A pilot scheme in the UK has shown how commercial linen and workwear that would otherwise be sent to landfill or become rag material can be cleaned and reused for its original purpose.

Two years of research and development and an outlay of £500 000 (Euro 550 000) followed from an idea in late 2016 by David Midgley, Paul Hamilton and Matthew Whitehead, founders of Bradford-headquartered Regenex, part of the Bulmer & Lumb textile dyeing group.

They were aware that the UK annually processes almost 750 000 tonnes of hotel linen and towels, plus workwear garments, and linen for the healthcare sector. Some estimates suggest that up to 50% of hotel linen is returned unclean and cannot be reused.

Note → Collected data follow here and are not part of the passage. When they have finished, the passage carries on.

(** [require], then the bytes it made sure of. *)
Definition require (count : nat) : Dec bool := fun d =>
  if (remaining d <? count)%nat then
    dec_fail ErrorCode.TruncatedInput "message ended before the declared length" false d
  else (true, d).
Definition view (count : nat) (d : Decoder) : list Z := take count (drop (dec_offset d) (dec_data d)).
Definition advance (count : nat) (d : Decoder) : Decoder :=
  d <| dec_offset := (dec_offset d + count)%nat |>.

(** [u8], [u16], [u32], [u64] and [uuid]: read [count] bytes or return [zero]. *)
Definition dec_fixed {A} (count : nat) (get : list Z -> A) (zero : A) : Dec A := fun d =>
  if negb (dec_ok d) then (zero, d)
  else
    let '(available, d) := require count d in
    if negb available then (zero, d) else (get (view count d), advance count d).

Definition dec_u8 : Dec Z := dec_fixed 1 (fun bytes => hd 0 bytes) 0.
Definition dec_u16 : Dec Z := dec_fixed 2 get_u16 0.
Definition dec_u32 : Dec Z := dec_fixed 4 get_u32 0.
Definition dec_u64 : Dec Z := dec_fixed 8 get_u64 0.
Definition dec_i64 : Dec Z := x <-- dec_u64; dec_return (s64 x).
Definition dec_uuid : Dec Uuid128 := dec_fixed 16 mkUuid Uuid128_nil.

Definition dec_boolean : Dec bool :=
  raw <-- dec_u8; fun d =>
  if negb (dec_ok d) then (false, d)
  else if raw >? 1 then
    dec_fail ErrorCode.NonCanonicalEncoding "boolean field must be exactly 0 or 1" false d
  else (raw =? 1, d).

Definition dec_bytes : Dec (list Z) :=
  length <-- dec_u32; fun d =>
  if negb (dec_ok d) then ([], d)
  else if length >? kMaxPayloadBytes then
    dec_fail ErrorCode.PayloadTooLarge "byte field exceeds the maximum payload size" [] d
  else
    let '(available, d) := require (Z.to_nat length) d in
    if negb available then ([], d)
    else (view (Z.to_nat length) d, advance (Z.to_nat length) d).

Definition dec_string : Dec string :=
  length <-- dec_u16; fun d =>
  if negb (dec_ok d) then (""%string, d)
  else if length >? kMaxStringBytes then
    dec_fail ErrorCode.StringTooLong "string field exceeds the maximum string size" ""%string d
  else
    let '(available, d) := require (Z.to_nat length) d in
    if negb available then (""%string, d)
    else
      let bytes := view (Z.to_nat length) d in
      if negb (is_valid_utf8 bytes) then
        dec_fail ErrorCode.InvalidUtf8 "string field is not valid UTF-8" ""%string d
      else (text_of (string_from_bytes bytes), advance (Z.to_nat length) d).

Definition collection_count : Dec Z :=
  count <-- dec_u32; fun d =>
  if negb (dec_ok d) then (0, d)
  else if count >? kMaxCollectionElements then
    dec_fail ErrorCode.CollectionTooLarge "collection count exceeds the protocol bound" 0 d
  else if count >? Z.of_nat (remaining d) then
    dec_fail ErrorCode.TruncatedInput "collection count exceeds the remaining message bytes" 0 d
  else (count, d).

Definition expect_end : Dec Status := fun d =>
  if negb (dec_ok d) then (dec_status d, d)
  else if negb (at_end d) then
    let '(_, d) := dec_fail ErrorCode.TrailingGarbage
                     "message has trailing bytes after the payload" tt d in
    (dec_status d, d)
  else (Status_success, d).

(** ** Enumerations and identities *)

(** [decode_enum]: [of_value] finds the enumerator with that number, which is
    the test against the name table; [zero] is [static_cast<E>(0)]. *)
Definition encode_enum {E} (value : E -> Z) (x : E) : Enc := enc_u8 (value x).
Definition decode_enum {E} (of_value : Z -> option E) (zero : E) : Dec E :=
  raw <-- dec_u8;
  match of_value raw with
  | Some x => dec_return x
  | None => dec_fail ErrorCode.UnsupportedValue "enum value is not in the supported set" zero
  end.

Definition encode_ErrorCode (c : ErrorCode) : Enc := enc_u16 (ErrorCode.value c).
Definition decode_ErrorCode : Dec ErrorCode :=
  raw <-- dec_u16;
  match ErrorCode.of_value raw with
  | Some c => dec_return c
  | None => dec_fail ErrorCode.UnsupportedValue "error code is not in the supported set"
              ErrorCode.Internal
  end.

Definition encode_id {T} (i : StrongId T) : Enc := enc_uuid (id_value i).
Definition decode_id {T} : Dec (StrongId T) := u <-- dec_uuid; dec_return (mkId u).

Definition encode_scalar {T} (s : StrongScalar T) : Enc := enc_u64 (sc_value s).
Definition decode_scalar {T} : Dec (StrongScalar T) :=
  raw <-- dec_u64;
  if raw >? UINT32_MAX then
    dec_fail ErrorCode.OutOfRange "scalar value exceeds its declared width" (mkScalar 0)
  else dec_return (mkScalar raw).

Definition encode_gen {T} (g : Generation T) : Enc := enc_u64 (gen_value g).
Definition decode_gen {T} : Dec (Generation T) := x <-- dec_u64; dec_return (mkGen x).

For the pilot, Regenex incorporated new techniques together with sophisticated chemistry to process 300 tonnes of unwanted material, all of which would have otherwise been ragged or landfilled. Nearly three-quarters was successfully reclaimed and returned to commercial laundries to continue its useful economic life. The company says the average net cost saving of this reclaimed linen and workwear is 35% when compared to the cost of buying each item as new. This figure is close to 80% for chefs’ clothing. 

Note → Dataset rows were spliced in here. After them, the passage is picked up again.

(** [receive] once the frame has been read. *)
Definition accept_frame (frame : list Z) (c : MessageChannel S) : Result Message * MessageChannel S :=
  match decode_frame frame with
  | Err status => (Err status, c)
  | Val (payload, header) =>
      match MessageType.of_value (fh_message_type header) with
      | None =>
          (Err (Status_error ErrorCode.UnknownMessageType "peer sent an unknown message type"), c)
      | Some type =>
          if ch_received_any c && (fh_sequence header <=? ch_last_received_sequence c) then
            (Err (Status_error ErrorCode.SequenceViolation
                    "peer repeated or rewound a frame sequence number"), c)
          else
            (Val (mkMessage type (fh_sequence header) payload),
             mkChannel (ch_socket c) (ch_send_sequence c) (fh_sequence header) true)
      end
  end.

Definition receive (c : MessageChannel S) : Result Message * MessageChannel S :=
  match read_frame (ch_socket c) with
  | (Err status, socket) => (Err status, with_socket c socket)
  | (Val frame, socket) => accept_frame frame (with_socket c socket)
  end.
End channel.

The pilot has now become a commercial operation employing 12 people, with the capacity to handle at least 15 tonnes of linen per week. Midgley, who is Regenex’s managing director, estimates the company has processed more than 40 000 napkins to date. He says the next step is to find a way to recycle very badly stained textiles too.

Fibre-to-fibre a reality

An innovator in fibre-to-fibre recycling has reached a milestone in the commercialisation of its technology for cotton and cellulosic textile waste with the sale of dissolving pulp to an Asian viscose manufacturer.

‘As far as we’re aware, this is the first delivery of its kind in the world – a true breakthrough for us and for the fashion industry as a whole,’ says Mattias Jonsson, ceo at Renewcell. A shipment of 20 tonnes of the company’s branded Circulose dissolving pulp was produced at its plant in Kristinehamn, Sweden.

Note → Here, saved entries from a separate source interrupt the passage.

(** The threads as [start] creates them, once the listener is bound. *)
Definition launch (sv : Server) : Coordinator S :=
  mkCoordinator (sv <| srv_running := true |> <| srv_stop_requested := false |>) [] [] 0 AccLoop OwnBoot
    None [srv_engine sv] 0.
End threads.
Arguments Turn : clear implicits.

The pulp, made from both post-consumer and post-industrial cotton waste without any virgin material added, will be used to manufacture virgin-quality viscose staple fibre for commercial retail fashion applications.

Industry sources indicate the price of the new recycled pulp is in line with the current market price for high-quality viscose grade pulp. ‘Fashion brands are catching up to a shift in consumer demand towards sustainable raw materials,’ says Jonsson. ‘That demand pull is now finally cascading back in the value chain to the fibre producers that we’re talking to.’

In January, leading European vintage retailer Beyond Retro and parent company Bank and Vogue established a partnership with Renewcell that will turn post-consumer denim into a new, recycled fibre on an industrial scale. They plan to give new life to 90 000 pairs of second-hand jeans.